(** It fails as well on a subtype of [Logger] that takes its [__call__]
    from another class of base.py: [HybridLogger] lists [HybridComponent]
    before [Logger], is concrete, and on an Experiment makes the one call
    [_call_on_experiment], not [log_experiment]. *)
Example hybrid_logger_skips_log_experiment :
  let hybrid_logger := PyObject "HybridLogger" 9 in
  issubclass Demo3.classes (type_of hybrid_logger) "Logger" = true /\
  abstractmethods_of Demo3.classes (type_of hybrid_logger) = ∅ /\
  dict_lookup Demo3.classes (type_of hybrid_logger) "__call__" = None /\
  is_instance Demo3.classes Demo.an_experiment Experiment = true /\
  calls_since Demo.start
    (invoke Demo3.classes 2 hybrid_logger (one_arg Demo.an_experiment) Demo.start).2 =
    [Called hybrid_logger "_call_on_experiment" (one_arg Demo.an_experiment)].
Proof. cbv zeta. repeat split; vm_compute; reflexivity. Qed.

(** C2 (amended).  An object whose class takes its [__call__] from
    [Logger] (no class before [Logger] in its MRO defines one), with
    [log_experiment] and [log_run] brought by a subclass.  Invoked on an
    Experiment it makes the one call [self.log_experiment(x)]; on a Run that
    is not an Experiment, the one call [self.log_run(x)]; on anything else
    it calls nothing, changes nothing and returns [None].  So a call to
    [log_experiment] is only made for an Experiment, and a call to [log_run]
    only for a Run. *)
Theorem logger_dispatch {world : Type}
    (ct : class_table world) (self : pyobj) (log_experiment log_run : implementation world) :
  getattr ct (type_of self) "__call__" = Some Logger.__call__ ->
  getattr ct (type_of self) "log_experiment" = Some (Foreign log_experiment) ->
  getattr ct (type_of self) "log_run" = Some (Foreign log_run) ->
  forall (x : pyobj) (st : state world) (n : nat),
    let r := invoke ct (S (S n)) self (one_arg x) st in
    (is_instance ct x Experiment = true ->
       r = drop_value (hook_call log_experiment self "log_experiment" (one_arg x) st)) /\
    (is_instance ct x Experiment = false -> is_instance ct x Run = true ->
       r = drop_value (hook_call log_run self "log_run" (one_arg x) st)) /\
    (is_instance ct x Experiment = false -> is_instance ct x Run = false ->
       r = (Returned PyNone, st)) /\
    (forall ev, ev ∈ calls_since st r.2 -> ev_meth ev = "log_experiment" ->
       is_instance ct x Experiment = true) /\
    (forall ev, ev ∈ calls_since st r.2 -> ev_meth ev = "log_run" ->
       is_instance ct x Run = true).
Proof.
  intros Hcall Hexp Hrun x st n r. subst r.
  rewrite (logger_call ct self log_experiment log_run Hcall Hexp Hrun).
  destruct (is_instance ct x Experiment) eqn:HE; [| destruct (is_instance ct x Run) eqn:HR].
  - repeat split; try done. intros ev Hev Hmeth. by one_call_made Hev.
  - repeat split; try done. intros ev Hev Hmeth. by one_call_made Hev.
  - repeat split; try done; intros ev Hev; no_call_made Hev.
Qed.

Lemma logger_dispatch_witness :
  invoke Demo.classes 2 Demo.file_logger (one_arg Demo.an_experiment) Demo.start =
    (Returned PyNone,
     State ["logger: experiment"]
       [Called Demo.file_logger "log_experiment" (one_arg Demo.an_experiment)] 0) /\
  invoke Demo.classes 2 Demo.file_logger (one_arg Demo.a_run) Demo.start =
    (Returned PyNone,
     State ["logger: run"] [Called Demo.file_logger "log_run" (one_arg Demo.a_run)] 0) /\
  invoke Demo.classes 2 Demo.file_logger (one_arg (PyInt 3)) Demo.start =
    (Returned PyNone, Demo.start).
Proof.
  assert (Hat : forall x,
    let r := invoke Demo.classes 2 Demo.file_logger (one_arg x) Demo.start in
    (is_instance Demo.classes x Experiment = true ->
       r = drop_value (hook_call (Demo.writes "logger: experiment") Demo.file_logger
                         "log_experiment" (one_arg x) Demo.start)) /\
    (is_instance Demo.classes x Experiment = false ->
     is_instance Demo.classes x Run = true ->
       r = drop_value (hook_call (Demo.writes "logger: run") Demo.file_logger
                         "log_run" (one_arg x) Demo.start)) /\
    (is_instance Demo.classes x Experiment = false ->
     is_instance Demo.classes x Run = false ->
       r = (Returned PyNone, Demo.start)) /\
    (forall ev, ev ∈ calls_since Demo.start r.2 -> ev_meth ev = "log_experiment" ->
       is_instance Demo.classes x Experiment = true) /\
    (forall ev, ev ∈ calls_since Demo.start r.2 -> ev_meth ev = "log_run" ->
       is_instance Demo.classes x Run = true)).
  { intros x.
    apply (logger_dispatch Demo.classes Demo.file_logger
             (Demo.writes "logger: experiment") (Demo.writes "logger: run"));
      vm_compute; reflexivity. }
  split; [| split].
  - apply (Hat Demo.an_experiment). vm_compute; reflexivity.
  - apply (Hat Demo.a_run); vm_compute; reflexivity.
  - apply (Hat (PyInt 3)); vm_compute; reflexivity.
Defined.

(** C8.  The two dispatching [__call__] keep no state of their own.  The
    world after an invocation is the world the dispatched hook leaves, the
    hook being chosen from the class of the argument alone; no object is
    created; and on an argument that is neither an Experiment nor a Run the
    state after is the state before, so that the component and the argument,
    which live in the world, are as they were. *)
Theorem call_is_stateless {world : Type} (ct : class_table world)
    (component logger : pyobj)
    (on_experiment on_run log_experiment log_run : implementation world) :
  getattr ct (type_of component) "__call__" = Some HybridComponent.__call__ ->
  getattr ct (type_of component) "_call_on_experiment" = Some (Foreign on_experiment) ->
  getattr ct (type_of component) "_call_on_run" = Some (Foreign on_run) ->
  getattr ct (type_of logger) "__call__" = Some Logger.__call__ ->
  getattr ct (type_of logger) "log_experiment" = Some (Foreign log_experiment) ->
  getattr ct (type_of logger) "log_run" = Some (Foreign log_run) ->
  forall (x : pyobj) (st : state world) (n : nat),
    let h := invoke ct (S (S n)) component (one_arg x) st in
    let l := invoke ct (S (S n)) logger (one_arg x) st in
    st_world h.2 =
      (if is_instance ct x Experiment then
         (on_experiment component (one_arg x) (st_world st)).2
       else if is_instance ct x Run then
         (on_run component (one_arg x) (st_world st)).2
       else st_world st) /\
    st_world l.2 =
      (if is_instance ct x Experiment then
         (log_experiment logger (one_arg x) (st_world st)).2
       else if is_instance ct x Run then
         (log_run logger (one_arg x) (st_world st)).2
       else st_world st) /\
    st_next h.2 = st_next st /\
    st_next l.2 = st_next st /\
    (is_instance ct x Experiment = false -> is_instance ct x Run = false ->
       h = (Returned PyNone, st) /\ l = (Returned PyNone, st)).
Proof.
  intros Hc He Hr Lc Le Lr x st n h l. subst h l.
  rewrite (hybrid_component_call ct component on_experiment on_run Hc He Hr).
  rewrite (logger_call ct logger log_experiment log_run Lc Le Lr).
  unfold hook_call.
  destruct (is_instance ct x Experiment); [| destruct (is_instance ct x Run)].
  - destruct (on_experiment _ _ _) as [[v | e |] w], (log_experiment _ _ _) as [[v' | e' |] w'];
      repeat split; done.
  - destruct (on_run _ _ _) as [[v | e |] w], (log_run _ _ _) as [[v' | e' |] w'];
      repeat split; done.
  - repeat split; done.
Qed.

--- Task objective ---
The reply should consist of one number, the count of lines above with the string "subst" in them.

--- Written answer ---
2